(** C11: filling the target lists of a test is safe and bounded.  For targets that
    name something, the call returns, consumes at least one target, leaves a
    rest only when the test has its maximum of targets, never exceeds that
    maximum, and the two counters are the lengths of the two lists. *)
Theorem populate_target_lists_bounded nt test document ts :
  nt_ok nt -> 0 <= max_targets test < 65536 -> targets_ok document ts ->
  exists document' t used rest,
    populate_target_lists nt test document (Some (target_array ts))
    = Ok (document', t, Some (target_array rest)) /\
    ts = used ++ rest /\ (ts <> [] -> used <> []) /\ targets_ok document' ts /\
    (rest <> [] -> num_targets t = max_targets test) /\
    dest_count t = u32 (Z.of_nat (length (dests t))) /\
    resolve_count t = u32 (Z.of_nat (length (resolve t))) /\
    (0 < max_targets test -> num_targets t <= max_targets test).
Proof.
  intros Hnt Hm Hts.
  destruct (populate_loop_spec nt (max_targets test) document no_targets ts Hnt Hm Hts)
    as (d' & t & used & rest & Hp & Hsp & (Hd & Hr & Hs) & Hd' & Hrest & Hused);
    [apply counts_ok_nil|].
  exists d', t, used, rest. unfold populate_target_lists. rewrite Hp. cbn.
  split_and!; auto.
  - intros Hne. apply Hused; [done|]. unfold num_targets. cbn. lia.
  - intros Hne. by apply Hrest.
Qed.

Definition icmp_like : test_t := {| test_name := str "skeleton"; max_targets := 1; min_targets := 1 |}.

Lemma populate_target_lists_bounded_witness :
  exists document' t used rest,
    populate_target_lists [] icmp_like sample_doc (Some (target_array [2; 4]))
    = Ok (document', t, Some (target_array rest)) /\
    [2; 4] = used ++ rest /\ ([2; 4] <> [] -> used <> []) /\ targets_ok document' [2; 4] /\
    (rest <> [] -> num_targets t = 1) /\
    dest_count t = u32 (Z.of_nat (length (dests t))) /\
    resolve_count t = u32 (Z.of_nat (length (resolve t))) /\
    (0 < 1 -> num_targets t <= 1).
Proof.
  apply (populate_target_lists_bounded [] icmp_like sample_doc [2; 4]).
  - intros name. by exists None.
  - cbn. lia.
  - intros i Hi. rewrite !elem_of_cons, elem_of_nil in Hi. destruct Hi as [->|[->|[]]].
    + exists (str "www.example.org!2!v4"), (str "www.example.org"), [str "2"; str "v4"]. done.
    + exists (str "wand.net.nz"), (str "wand.net.nz"), []. done.
Defined.

(** ** What a target stands for *)

(** The addresses a target adds, or the name to resolve at test time. *)
Definition target_view (nt : list nametable_t) (s : cstr) : list addrinfo + resolve_dest :=
  match strtok_all BANG s with
  | [] => inl []
  | a :: opts =>
      let '(family, count) := target_options opts AF_UNSPEC 0 in
      match find_name a nt with
      | Ok (Some i) =>
          inl (filter (fun x => family = AF_UNSPEC \/ family = ai_family x)
                 (default [] (nt_addr <$> nt !! i)))
      | _ => inr {| rd_name := a; rd_count := u8 count; rd_family := family |}
      end
  end.

Definition view_dests (v : list addrinfo + resolve_dest) : list addrinfo :=
  match v with inl l => l | inr _ => [] end.
Definition view_resolve (v : list addrinfo + resolve_dest) : option resolve_dest :=
  match v with inl _ => None | inr r => Some r end.

(** No limit in a target string. *)
Definition unlimited (s : cstr) : Prop :=
  snd (target_options (tail (strtok_all BANG s)) AF_UNSPEC 0) = 0.
(** parse_optional_argument(): the argument and the new [optind]. *)
Definition parse_optional_argument (optarg : option cstr) (argv : list (option cstr)) (optind : Z)
    : res (option cstr * Z) :=
  match optarg with
  | Some a => Ok (Some a, optind)
  | None =>
      next ← rd argv optind;
      match next with
      | None => Ok (None, optind)
      | Some w =>
          match w with
          | c :: _ => if bool_decide (c = "-"%char) then Ok (None, optind) else Ok (Some w, optind + 1)
          | [] => Ok (Some w, optind + 1)
          end
      end
  end.

(** ** Packets are paced *)

(** The times at which a series of calls went through to sendto(). *)
Fixpoint send_times (last : timeval) (ipd : Z) (calls : list (timeval * bool)) : list timeval :=
  match calls with
  | [] => []
  | (now, ok) :: calls' =>
      let '(last', r) := delay_send_packet last now ipd ok in
      match r with
      | Wait _ => send_times last' ipd calls'
      | _ => now :: send_times last' ipd calls'
      end
  end.

(** Successive times are at least [gap] microseconds apart. *)
Fixpoint spaced (gap : Z) (ts : list timeval) : Prop :=
  match ts with
  | a :: rest => match rest with b :: _ => gap <= tv_us b - tv_us a | [] => True end /\ spaced gap rest
  | [] => True
  end.

(** A clock that does not go back and stays in a span of 35 minutes. *)
Definition clock_ok (t0 : Z) (ts : list timeval) : Prop :=
  Forall (fun t => tv_wf t /\ 0 < tv_sec t /\ t0 <= tv_us t < t0 + 2147483648) ts /\
  StronglySorted (fun a b => tv_us a <= tv_us b) ts.

Lemma diff_us a b :
  tv_wf a -> tv_wf b -> tv_us b <= tv_us a < tv_us b + 2147483648 ->
  i32 (DIFF_TV_US a b) = tv_us a - tv_us b.
Proof.
  intros _ _ H. unfold DIFF_TV_US, tv_us in *.
  replace ((tv_sec a - tv_sec b) * 1000000 + (tv_usec a - tv_usec b))
    with (tv_sec a * 1000000 + tv_usec a - (tv_sec b * 1000000 + tv_usec b)) by lia.
  rewrite i64_id by lia. apply i32_id. lia.
Qed.

(** One call when the clock is [d] microseconds past the last packet. *)
Lemma delay_send_packet_spec last now ipd ok :
  tv_wf last -> tv_wf now -> tv_us last <= tv_us now < tv_us last + 2147483648 ->
  0 <= ipd < 2147483648 ->
  delay_send_packet last now ipd ok =
  if negb (tv_sec last =? 0) && (tv_us now - tv_us last <? ipd)
  then (last, Wait (ipd - (tv_us now - tv_us last)))
  else (now, if ok then Sent now else SendFailed).
Proof.
  intros Hl Hn Hd Hi. unfold delay_send_packet. rewrite diff_us by done.
  rewrite (proj2 (Z.ltb_ge (tv_us now - tv_us last) 0)) by lia. rewrite i32_id by lia.
  destruct (negb (tv_sec last =? 0)); cbn [andb]; [|done].
  destruct (Z.ltb_spec (tv_us now - tv_us last) ipd); [|done].
  rewrite u32_id, i32_id by lia. rewrite (proj2 (Z.eqb_neq _ _)) by lia. done.
Qed.

Lemma first_send now last ipd ok :
  tv_sec last = 0 -> delay_send_packet last now ipd ok = (now, if ok then Sent now else SendFailed).
Proof. intros H. unfold delay_send_packet. by rewrite H. Qed.

Lemma send_times_after ipd t0 calls last :
  0 <= ipd < 2147483648 -> clock_ok t0 (last :: (fst <$> calls)) ->
  spaced ipd (last :: send_times last ipd calls).
Proof.
  intros Hi. revert last. induction calls as [|[now ok] calls IH]; intros last [Hf Hs]; [done|].
  cbn [fmap list_fmap] in *. inversion Hf as [|? ? (Hl & Hlp & Hlr) Hf']; subst.
  inversion Hf' as [|? ? (Hn & Hnp & Hnr) Hf'']; subst.
  inversion Hs as [|? ? Hs' Hle]; subst. inversion Hle as [|? ? Hln Hle']; subst.
  inversion Hs' as [|? ? Hs'' Hle'']; subst. cbn in *.
  rewrite delay_send_packet_spec by (done || lia).
  rewrite (proj2 (Z.eqb_neq (tv_sec last) 0)) by lia. cbn [negb andb].
  destruct (Z.ltb_spec (tv_us now - tv_us last) ipd).
  - apply (IH last). split; constructor; auto.
  - destruct ok; (split; [lia|]); apply (IH now); split; constructor; auto.
Qed.

(** Packets are paced.  However a test calls delay_send_packet(), successive
    packets are sent at least the inter-packet delay apart, as long as the clock
    does not go back. *)
Theorem packets_are_paced ipd t0 calls :
  0 <= ipd < 2147483648 -> clock_ok t0 (fst <$> calls) ->
  spaced ipd (send_times (Tv 0 0) ipd calls).
Proof.
  intros Hi Hc. destruct calls as [|[now ok] calls]; [done|]. cbn [send_times].
  rewrite first_send by done. destruct ok; by apply (send_times_after ipd t0).
Qed.

Lemma packets_are_paced_witness :
  let calls := [(Tv 5 0, true); (Tv 5 40, true); (Tv 5 100, true); (Tv 5 300, false)] in
  send_times (Tv 0 0) 100 calls = [Tv 5 0; Tv 5 100; Tv 5 300] /\
  spaced 100 (send_times (Tv 0 0) 100 calls).
Proof.
  intros calls. split; [reflexivity|]. apply (packets_are_paced 100 5000000); [lia|].
  split; repeat (constructor; [first [ split_and!; vm_compute; (reflexivity || discriminate)
    | repeat (constructor; [vm_compute; discriminate|]); constructor ]|]);
    try (repeat (constructor; [vm_compute; discriminate|]); constructor).
Defined.

(** Waiting as told is enough.  When delay_send_packet() asks to wait, a call
    made that much later, or up to half an hour after the last packet, sends
    the packet. *)
Theorem delay_is_enough last now now' ipd ok ok' d :
  tv_wf last -> tv_wf now -> tv_wf now' -> 0 <= ipd < 2147483648 ->
  tv_us last <= tv_us now -> tv_us now' < tv_us last + 2147483648 ->
  delay_send_packet last now ipd ok = (last, Wait d) -> tv_us now + d <= tv_us now' ->
  0 < d <= ipd /\
  delay_send_packet last now' ipd ok' = (now', if ok' then Sent now' else SendFailed).
Proof.
  intros Hl Hn Hn' Hi H1 H2 Hw H3.
  destruct (Z.lt_ge_cases (tv_us now) (tv_us last + 2147483648)) as [Hlt|Hge].
  - rewrite delay_send_packet_spec in Hw by (done || lia).
    destruct (negb (tv_sec last =? 0) && (tv_us now - tv_us last <? ipd)) eqn:E; [|by destruct ok].
    injection Hw as <-. apply andb_true_iff in E as [_ E]. apply Z.ltb_lt in E.
    split; [lia|]. rewrite delay_send_packet_spec by (done || lia).
    rewrite (proj2 (Z.ltb_ge _ ipd)) by lia. by rewrite andb_false_r.
  - exfalso. unfold delay_send_packet in Hw.
    set (diff := if i32 (DIFF_TV_US now last) <? 0 then 0 else i32 (DIFF_TV_US now last)) in *.
    assert (Hdiff : 0 <= diff) by (subst diff; destruct (Z.ltb_spec (i32 (DIFF_TV_US now last)) 0); lia).
    destruct (negb (tv_sec last =? 0)); cbn [andb] in Hw; [|by destruct ok].
    destruct (Z.ltb_spec diff (i32 ipd)) as [E|]; [|by destruct ok].
    rewrite (i32_id ipd) in E by lia. rewrite u32_id, i32_id in Hw by lia.
    rewrite (proj2 (Z.eqb_neq _ _)) in Hw by lia. injection Hw as <-. lia.
Qed.

Lemma delay_is_enough_witness :
  delay_send_packet (Tv 5 0) (Tv 5 40) 100 true = (Tv 5 0, Wait 60) /\
  0 < 60 <= 100 /\ delay_send_packet (Tv 5 0) (Tv 5 101) 100 true = (Tv 5 101, Sent (Tv 5 101)).
Proof.
  split; [reflexivity|].
  apply (delay_is_enough (Tv 5 0) (Tv 5 40) (Tv 5 101) 100 true true 60);
    try (unfold tv_wf; cbn; lia); try (vm_compute; (reflexivity || discriminate)).
Defined.

(** ** Waiting for data *)

Definition sel_time (s : select_result) : timeval :=
  match s with SelIntr t => t | SelError t => t | SelReady _ t => t end.
(** The family of the socket a final select() result gives. *)
Definition sel_family (sockets : socket_t) (s : select_result) : Z :=
  match s with
  | SelReady readable _ =>
      if (socket sockets >? 0) && bool_decide (socket sockets ∈ readable) then AF_INET
      else if (socket6 sockets >? 0) && bool_decide (socket6 sockets ∈ readable) then AF_INET6
      else -1
  | _ => -1
  end.
Definition sane (start t : timeval) : Prop :=
  tv_wf t /\ tv_us start <= tv_us t < tv_us start + 2147483648.
Definition time_left (maxwait : Z) (start t : timeval) : Z := Z.max 0 (maxwait - (tv_us t - tv_us start)).

Lemma elapsed_us now start : tv_wf start -> sane start now -> elapsed now start = tv_us now - tv_us start.
Proof.
  intros Hs [Hn Hd]. unfold elapsed. rewrite diff_us by done.
  by rewrite (proj2 (Z.ltb_ge _ _)) by lia.
Qed.

Lemma select_timeout_us maxwait d :
  0 <= d -> 0 <= maxwait ->
  tv_us (select_timeout maxwait d) = Z.max 0 (maxwait - d) /\ tv_wf (select_timeout maxwait d).
Proof.
  intros Hd Hm. unfold select_timeout. destruct (Z.gtb_spec d maxwait).
  - unfold tv_us, tv_wf. cbn [tv_sec tv_usec]. lia.
  - rewrite Z.quot_div_nonneg, Z.rem_mod_nonneg by lia. unfold tv_us, tv_wf. cbn [tv_sec tv_usec].
    pose proof (Z.div_mod (maxwait - d) 1000000). pose proof (Z.mod_pos_bound (maxwait - d) 1000000).
    pose proof (Z.div_pos (maxwait - d) 1000000). lia.
Qed.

--

Copy, exactly and only, the lines above that begin with the one containing "destruct (populate_loop_spec nt" and finish with the one containing "[2; 4] = used".

Response area
  destruct (populate_loop_spec nt (max_targets test) document no_targets ts Hnt Hm Hts)
    as (d' & t & used & rest & Hp & Hsp & (Hd & Hr & Hs) & Hd' & Hrest & Hused);
    [apply counts_ok_nil|].
  exists d', t, used, rest. unfold populate_target_lists. rewrite Hp. cbn.
  split_and!; auto.
  - intros Hne. apply Hused; [done|]. unfold num_targets. cbn. lia.
  - intros Hne. by apply Hrest.
Qed.

Definition icmp_like : test_t := {| test_name := str "skeleton"; max_targets := 1; min_targets := 1 |}.

Lemma populate_target_lists_bounded_witness :
  exists document' t used rest,
    populate_target_lists [] icmp_like sample_doc (Some (target_array [2; 4]))
    = Ok (document', t, Some (target_array rest)) /\
    [2; 4] = used ++ rest /\ ([2; 4] <> [] -> used <> []) /\ targets_ok document' [2; 4] /\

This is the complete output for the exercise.